Jewish Refugees and American Dreams in Shanghai

Tue, 10/02/2018 - 12:08pm

Kimberly Cheng
New insights into Jewish life in World War II-era Shanghai were revealed Thursday by Kimberly Cheng during her public lecture as the Center for Advance Genocide Research’s 2018-2019 Breslauer, Rutman & Anderson Research Fellow. Her research with survivor testimonies from the USC Shoah Foundation Visual History Archive examined the experiences of Jewish refugees in Shanghai, which became a safe haven for Europeans fleeing antisemitic Nazi persecution.

Cheng’s lecture, “American Dreams: Jewish Refugees and Chinese Locals in Post-World War II Shanghai,” examined the collision of cultures in Shanghai, which was significantly influenced first by the persecution of Chinese by Japanese invaders throughout the country, then by the influx of Jewish refugees, and after the war ended, by the arrival and presence of U.S. troops.

“This story shows for me the need to think globally and go beyond the timeline of World War II to consider the lasting effects of streams of migration,” Cheng said.

Through her testimony research, Cheng surveyed the relationships and interactions of American soldiers, European Jewish refugees, and local Chinese. Cheng showed how Jewish refugees in Shanghai embraced U.S. troops and adopted American behaviors and attitudes, worked alongside Americans, participated in American culture and harbored hopes of immigrating to America.

In her research, Cheng not only writes Central European Jewish refugees back into the changing landscape of postwar Shanghai, she writes Shanghai into Holocaust history, expanding the traditional geographic boundaries (of Europe or the West) that people automatically picture when thinking about the Holocaust.

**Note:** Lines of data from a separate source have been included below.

(* ===== verification/Lsu.v ===== *)
(** The load/store unit ([core/units/lsu/]): the read-modify-write ALU of the
    atomics, FENCE ordering sets, and split unaligned accesses. *)
From S2P Require Import Prelude Common BitField Alu.
Set Primitive Projections.
Local Open Scope Z_scope.

(** * [atomic.rs] *)

(** [a ^ b], [a & b] and [a | b] on signed values are the two's complement
    operations, which [Z.lxor], [Z.land] and [Z.lor] are. *)
Definition atomic_alu (op : AtomicOp) (mem_val reg_val : Z) (width : MemWidth) : Z :=
  match width with
  | WWord =>
      let a := to_i32 mem_val in
      let b := to_i32 reg_val in
      let res := match op with
                 | AtomicSwap => b
                 | AtomicAdd => to_i32 (a + b)
                 | AtomicXor => Z.lxor a b
                 | AtomicAnd => Z.land a b
                 | AtomicOr => Z.lor a b
                 | AtomicMin => Z.min a b
                 | AtomicMax => Z.max a b
                 | AtomicMinu => to_i32 (Z.min (u32 mem_val) (u32 reg_val))
                 | AtomicMaxu => to_i32 (Z.max (u32 mem_val) (u32 reg_val))
                 | _ => 0
                 end in
      u64 res
  | _ =>
      let a := to_i64 mem_val in
      let b := to_i64 reg_val in
      let res := match op with
                 | AtomicSwap => b
                 | AtomicAdd => to_i64 (a + b)
                 | AtomicXor => Z.lxor a b
                 | AtomicAnd => Z.land a b
                 | AtomicOr => Z.lor a b
                 | AtomicMin => Z.min a b
                 | AtomicMax => Z.max a b
                 | AtomicMinu => to_i64 (Z.min mem_val reg_val)
                 | AtomicMaxu => to_i64 (Z.max mem_val reg_val)
                 | _ => 0
                 end in
      u64 res
  end.

(** * [ordering.rs] *)

Record FenceSet := { fence_i : bool; fence_o : bool; fence_r : bool; fence_w : bool }.

Definition from_bits (bits : Z) : FenceSet :=
  {| fence_i := has_bits bits 8; fence_o := has_bits bits 4;
     fence_r := has_bits bits 2; fence_w := has_bits bits 1 |}.
Definition to_bits (self : FenceSet) : Z :=
  Z.lor (Z.lor (Z.lor (Z.shiftl (u64_of_bool (fence_i self)) 3)
                      (Z.shiftl (u64_of_bool (fence_o self)) 2))
               (Z.shiftl (u64_of_bool (fence_r self)) 1))
        (u64_of_bool (fence_w self)).
Definition is_empty (self : FenceSet) : bool :=
  negb (fence_i self) && negb (fence_o self) && negb (fence_r self) && negb (fence_w self).
Definition is_full (self : FenceSet) : bool :=
  fence_i self && fence_o self && fence_r self && fence_w self.

Record FenceInst := { pred : FenceSet; succ : FenceSet }.

Definition fence_decode (inst : Z) : FenceInst :=
  let pred_bits := Z.land (Z.shiftr inst 24) 0xF in
  let succ_bits := Z.land (Z.shiftr inst 20) 0xF in
  {| pred := from_bits pred_bits; succ := from_bits succ_bits |}.
Definition is_tso (self : FenceInst) : bool :=
  fence_r (pred self) && fence_w (pred self) && negb (fence_i (pred self)) && negb (fence_o (pred self)) &&
  fence_r (succ self) && fence_w (succ self) && negb (fence_i (succ self)) && negb (fence_o (succ self)).
Definition is_nop (self : FenceInst) : bool := is_empty (pred self) && is_empty (succ self).
Definition is_full_barrier (self : FenceInst) : bool := is_full (pred self) && is_full (succ self).

(** * [unaligned.rs] *)

Definition is_aligned (addr size : Z) : bool :=
  if (size =? 0) || (size =? 1) then true else Z.land addr (size - 1) =? 0.

Definition crosses_cache_line (addr size cache_line_size : Z) : bool :=
  if size =? 0 then false
  else
    let line_mask := sub64 cache_line_size 1 in
    cache_line_size <=? add64 (Z.land addr line_mask) (size - 1).

Definition calculate_unaligned_latency (addr size cache_line_size : Z) : Z :=
  if is_aligned addr size then 0
  else if negb (crosses_cache_line addr size cache_line_size) then 1
  else 2.

Definition load_misaligned_trap (addr : Z) : Trap := LoadAddressMisaligned addr.
Definition store_misaligned_trap (addr : Z) : Trap := StoreAddressMisaligned addr.

(** The closures read and write the state [S] they capture. *)
Section Split.
Context {S : Type} (read_byte : Z -> S -> Z * S) (write_byte : Z -> Z -> S -> S).

Definition split_load (addr size : Z) (s : S) : Z * S :=
  foldl (fun '(result, s) i =>
           let '(byte, s) := read_byte (add64 addr i) s in
           (Z.lor result (shl64 byte (i * 8)), s))
        (0, s) (seqZ 0 size).

Definition split_store (addr size val : Z) (s : S) : S :=
  foldl (fun s i =>
           let byte := u8 (Z.land (Z.shiftr val (i * 8)) 0xFF) in
           write_byte (add64 addr i) byte s)
        s (seqZ 0 size).

End Split.

(** * Fences *)

Lemma from_to_bits (s : FenceSet) : from_bits (to_bits s) = s.
Proof. by destruct s as [[] [] [] []]. Qed.

Lemma to_from_bits (b : Z) : in_width 4 b -> to_bits (from_bits b) = b.
Proof.
  unfold in_width. intros Hb.
  assert (b = 0 \/ b = 1 \/ b = 2 \/ b = 3 \/ b = 4 \/ b = 5 \/ b = 6 \/ b = 7 \/ b = 8 \/ b = 9 \/
          b = 10 \/ b = 11 \/ b = 12 \/ b = 13 \/ b = 14 \/ b = 15) by lia.
  by destruct_or?; subst.
Qed.

(** * Atomics *)

(** The value an AMO stores, on the values of the accessed cell and the register. *)
Definition amo_result (op : AtomicOp) (s : Z -> Z) (m r : Z) : Z :=
  match op with
  | AtomicSwap => r
  | AtomicAdd => m + r
  | AtomicXor => Z.lxor m r
  | AtomicAnd => Z.land m r
  | AtomicOr => Z.lor m r
  | AtomicMin => if s m <=? s r then m else r
  | AtomicMax => if s m <=? s r then r else m
  | AtomicMinu => if m <=? r then m else r
  | AtomicMaxu => if m <=? r then r else m
  | _ => 0
  end.

Lemma wrap_bitwise (w : Z) (op : Z -> Z -> Z) (g : bool -> bool -> bool) (x y : Z) :
  0 <= w -> (forall a b i, Z.testbit (op a b) i = g (Z.testbit a i) (Z.testbit b i)) ->
  wrap w (op x y) = wrap w (op (wrap w x) (wrap w y)).
Proof.
  intros Hw Hop. apply Z.bits_inj'. intros i Hi. rewrite !wrap_testbit, !Hop, !wrap_testbit by done.
  by destruct (i <? w).
Qed.

(** The code's computation on signed representatives of width [w]. *)
Definition amo_signed (op : AtomicOp) (w m r : Z) : Z :=
  let a := as_signed w m in
  let b := as_signed w r in
  match op with
  | AtomicSwap => b
  | AtomicAdd => as_signed w (wrap w (a + b))
  | AtomicXor => Z.lxor a b
  | AtomicAnd => Z.land a b
  | AtomicOr => Z.lor a b
  | AtomicMin => Z.min a b
  | AtomicMax => Z.max a b
  | AtomicMinu => as_signed w (wrap w (Z.min m r))
  | AtomicMaxu => as_signed w (wrap w (Z.max m r))
  | _ => 0
  end.

Lemma amo_signed_ok (op : AtomicOp) (w m r : Z) :
  0 < w -> in_width w m -> in_width w r ->
  wrap w (amo_signed op w m r) = wrap w (amo_result op (as_signed w) m r).
Proof.
  intros Hw Hm Hr. unfold amo_signed, amo_result.
  assert (Hs : forall x, wrap w (as_signed w x) = wrap w x) by (intros; by apply wrap_as_signed).
  assert (Hb : forall f g, (forall a b i, Z.testbit (f a b) i = g (Z.testbit a i) (Z.testbit b i)) ->
    wrap w (f (as_signed w m) (as_signed w r)) = wrap w (f m r)).
  { intros f g Hf. rewrite (wrap_bitwise w f g), !Hs, <-(wrap_bitwise w f g); [done|lia|done|lia|done]. }
  destruct op; rewrite ?Hs, ?wrap_idemp by lia; try done.
  - unfold wrap. by rewrite Z.add_mod, !as_signed_mod, <-Z.add_mod by lia.
  - apply (Hb Z.lxor xorb), Z.lxor_spec.
  - apply (Hb Z.land andb), Z.land_spec.
  - apply (Hb Z.lor orb), Z.lor_spec.
  - case_bool; to_prop; rewrite ?Z.min_l, ?Z.min_r by lia; apply Hs.
  - case_bool; to_prop; rewrite ?Z.max_l, ?Z.max_r by lia; apply Hs.
  - f_equal. case_bool; to_prop; lia.
  - f_equal. case_bool; to_prop; lia.
Qed.

(** A bitwise operation keeps words in the signed range. *)
Lemma to_i32_bitwise (op : Z -> Z -> Z) (g : bool -> bool -> bool) (a b : Z) :
  (forall x y i, Z.testbit (op x y) i = g (Z.testbit x i) (Z.testbit y i)) ->
  - 2 ^ 31 <= a < 2 ^ 31 -> - 2 ^ 31 <= b < 2 ^ 31 -> to_i32 (op a b) = op a b.
Proof.
  intros Hop Ha Hb. apply testbit_ext. intros i. unfold to_i32.
  rewrite as_signed_testbit, wrap_testbit, !Hop by (lia || by apply wrap_range).
  destruct (decide (i < 32)%nat).
  - rewrite (proj2 (Z.ltb_lt _ 32)) by lia. simpl. f_equal; f_equal; lia.
  - rewrite Z.min_r by lia. simpl.
    rewrite (signed_testbit_above a 32 i), (signed_testbit_above b 32 i) by (simpl; lia). done.
Qed.

Lemma amo_signed_word (op : AtomicOp) (m r : Z) :
  in_width 32 m -> in_width 32 r -> to_i32 (amo_signed op 32 m r) = amo_signed op 32 m r.
Proof.
  intros Hm Hr. pose proof (as_signed_range 32 ltac:(lia) m Hm) as Ha.
  pose proof (as_signed_range 32 ltac:(lia) r Hr) as Hb.
  assert (Hid : forall x, - 2 ^ 31 <= x < 2 ^ 31 -> to_i32 x = x) by (intros; by apply as_signed_wrap).
  pose proof (fun x => Hid _ (to_i32_range x)) as Hi.
  destruct op; simpl; try apply Hi; try (by apply Hid; lia).
  - by apply (to_i32_bitwise Z.lxor xorb); [apply Z.lxor_spec|..].
  - by apply (to_i32_bitwise Z.land andb); [apply Z.land_spec|..].
  - by apply (to_i32_bitwise Z.lor orb); [apply Z.lor_spec|..].
Qed.

(** A doubleword AMO stores the operation's result. *)
Lemma atomic_alu_double (op : AtomicOp) (m r : Z) :
  in_width 64 m -> in_width 64 r ->
  atomic_alu op m r WDouble = u64 (amo_result op (as_signed 64) m r).
Proof.
  intros Hm Hr. rewrite <-amo_signed_ok by done. unfold atomic_alu.
  rewrite (to_i64_reg m), (to_i64_reg r) by done. by destruct op.
Qed.

(** A word AMO does so on the low words and sign-extends. *)
Lemma atomic_alu_word (op : AtomicOp) (m r : Z) :
  atomic_alu op m r WWord = sext32 (amo_result op (as_signed 32) (u32 m) (u32 r)).
Proof.
  pose proof (wrap_range 32 m ltac:(lia)). pose proof (wrap_range 32 r ltac:(lia)).
  unfold sext32. rewrite (to_i32_congr _ (amo_signed op 32 (u32 m) (u32 r))).
  - rewrite amo_signed_word by done. by destruct op.
  - symmetry. by apply amo_signed_ok.
Qed.

(** * Split accesses *)

Definition mem_read_byte (a : Z) (m : Z -> Z) : Z * (Z -> Z) := (m a, m).
Definition mem_write_byte (a b : Z) (m : Z -> Z) : Z -> Z := fun x => if x =? a then b else m x.

Lemma seqZ_last (n : nat) : seqZ 0 (Z.of_nat (S n)) = seqZ 0 (Z.of_nat n) ++ [Z.of_nat n].
Proof.
  rewrite Nat2Z.inj_succ, <-Z.add_1_r, (seqZ_app 0 (Z.of_nat n) 1) by lia. by rewrite Z.add_0_l.
Qed.

(** Each byte of the range gets its byte of the value, the others stay. *)
Lemma split_store_bytes (addr val : Z) (m : Z -> Z) (n : nat) (x : Z) :
  in_width 64 addr -> addr + Z.of_nat n <= 2 ^ 64 ->
  split_store mem_write_byte addr (Z.of_nat n) val m x
  = if (addr <=? x) && (x <? addr + Z.of_nat n) then u8 (Z.shiftr val ((x - addr) * 8)) else m x.
Proof.
  unfold in_width. intros Ha. induction n as [|n IH]; intros Hn.
  - change (split_store _ _ _ _ m x) with (m x). case_bool; [|done]. to_prop. lia.
  - unfold split_store in *. rewrite seqZ_last, foldl_snoc. unfold mem_write_byte at 1.
    assert (E : add64 addr (Z.of_nat n) = addr + Z.of_nat n) by (apply wrap_small; unfold in_width; lia).
    rewrite E. destruct (Z.eqb_spec x (addr + Z.of_nat n)) as [->|Hne].
    + rewrite (proj2 (Z.leb_le _ _)), (proj2 (Z.ltb_lt _ _)) by lia. simpl.
      rewrite (land_low_mask _ 8) by lia. change (?y mod 2 ^ 8) with (u8 y).
      rewrite wrap_idemp by lia. do 2 f_equal. lia.
    + rewrite IH by lia.
      destruct (Z.leb_spec addr x), (Z.ltb_spec x (addr + Z.of_nat n)),
        (Z.ltb_spec x (addr + Z.of_nat (S n))); simpl; lia || done.
Qed.

(** A split load assembles the bytes in little-endian order. *)
Lemma split_load_bytes (addr : Z) (m : Z -> Z) (n : nat) (v : Z) :
  (n <= 8)%nat -> in_width 64 addr -> addr + Z.of_nat n <= 2 ^ 64 ->
  (forall k, 0 <= k < Z.of_nat n -> m (addr + k) = u8 (Z.shiftr v (k * 8))) ->
  split_load mem_read_byte addr (Z.of_nat n) m = (v mod 2 ^ (8 * Z.of_nat n), m).
Proof.
  unfold in_width. intros H8 Ha. revert H8. induction n as [|n IH]; intros H8 Hn Hm.
  - unfold split_load. simpl. by rewrite Z.mod_1_r.
  - unfold split_load in *. rewrite seqZ_last, foldl_snoc, IH by (intros; (lia || apply Hm; lia)).
    assert (E : add64 addr (Z.of_nat n) = addr + Z.of_nat n) by (apply wrap_small; unfold in_width; lia).
    simpl. rewrite E, Hm by lia. f_equal.
    apply Z.bits_inj'. intros i Hi. change (v mod 2 ^ ?k) with (wrap k v). unfold shl64.
    rewrite Z.lor_spec, !wrap_testbit, Z.shiftl_spec, wrap_testbit by lia.
    destruct (decide (Z.of_nat n * 8 <= i)) as [Hge|Hlt].
    + rewrite Z.shiftr_spec by lia. replace (i - Z.of_nat n * 8 + Z.of_nat n * 8) with i by lia.
      destruct (Z.ltb_spec i (8 * Z.of_nat n)); [lia|].
      destruct (Z.ltb_spec i 64), (Z.ltb_spec (i - Z.of_nat n * 8) 8), (Z.ltb_spec i (8 * Z.of_nat (S n)));
        simpl; lia || done.
    + rewrite (Z.testbit_neg_r _ (i - _)) by lia. rewrite !andb_false_r, orb_false_r.
      by rewrite !(proj2 (Z.ltb_lt _ _)) by lia.
Qed.

(** Splitting a store into bytes and a load into bytes is a round trip. *)
Lemma split_load_store (addr val : Z) (m : Z -> Z) (n : nat) :
  (n <= 8)%nat -> in_width 64 addr -> addr + Z.of_nat n <= 2 ^ 64 ->
  (split_load mem_read_byte addr (Z.of_nat n) (split_store mem_write_byte addr (Z.of_nat n) val m)).1
  = val mod 2 ^ (8 * Z.of_nat n).
Proof.
  intros H8 Ha Hn. rewrite (split_load_bytes _ _ _ val); try done. intros k Hk.
  rewrite split_store_bytes by done. rewrite (proj2 (Z.leb_le _ _)), (proj2 (Z.ltb_lt _ _)) by lia.
  simpl. do 2 f_equal. lia.
Qed.

(** ** Alignment *)

Lemma is_aligned_pow2 (addr k : Z) : 0 <= k -> is_aligned addr (2 ^ k) = true <-> addr mod 2 ^ k = 0.
Proof.
  intros Hk. unfold is_aligned. destruct (decide (2 ^ k = 1)) as [->|Hne]; [by rewrite Z.mod_1_r|].
  rewrite !(proj2 (Z.eqb_neq _ _)) by lia. simpl. by rewrite Z.eqb_eq, land_low_mask.
Qed.

Lemma is_aligned_iff (addr : Z) (w : MemWidth) :
  w <> WNop -> is_aligned addr (width_to_bytes w) = true <-> addr mod width_to_bytes w = 0.
Proof.
  intros. destruct w; [done|..];
    [apply (is_aligned_pow2 addr 0) | apply (is_aligned_pow2 addr 1)
    | apply (is_aligned_pow2 addr 2) | apply (is_aligned_pow2 addr 3)]; done.
Qed.

(** An access crosses a line exactly when its first and last bytes are in
    different lines. *)
Lemma crosses_cache_line_iff (addr size : Z) (k : Z) :
  in_width 64 addr -> 0 <= k < 63 -> 1 <= size <= 8 ->
  crosses_cache_line addr size (2 ^ k) = true <-> addr / 2 ^ k <> (addr + (size - 1)) / 2 ^ k.
Proof.
  unfold in_width. intros Ha Hk Hs. unfold crosses_cache_line, sub64, add64.
  assert (1 <= 2 ^ k <= 2 ^ 62) by (split; [lia|apply Z.pow_le_mono_r; lia]).
  rewrite (proj2 (Z.eqb_neq _ _)) by lia. rewrite (wrap_small 64 (2 ^ k - 1)) by (unfold in_width; lia).
  rewrite land_low_mask by lia.
  assert (0 <= addr mod 2 ^ k < 2 ^ k) by (apply Z.mod_pos_bound; lia).
  rewrite wrap_small by (unfold in_width; lia). rewrite Z.leb_le.
  pose proof (Z.div_mod addr (2 ^ k) ltac:(lia)) as E. set (q := addr / 2 ^ k) in *.
  set (r := addr mod 2 ^ k) in *. split; intros H1.
  - assert (q + 1 <= (addr + (size - 1)) / 2 ^ k) by (apply Z.div_le_lower_bound; lia). lia.
  - destruct (decide (2 ^ k <= r + (size - 1))); [done|]. exfalso. apply H1.
    apply Z.div_unique with (r + (size - 1)); lia.
Qed.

Without a country, Jewish refugees in Shanghai built connections to America and gained a nation to identify with, which put them at odds with the Chinese in Shanghai, who felt occupied rather than liberated. By triangulating between the perceptions and feelings that Jewish refugees, Chinese, and Americans harbored towards one another during the postwar era in Shanghai, Cheng shed light on the consolidation of Jewish refugees’ personal identities and examined the construction of foreignness in Shanghai. 

Kimberly Cheng is a doctoral candidate in the Joint PhD Program in Hebrew and Judaic Studies and History at NYU.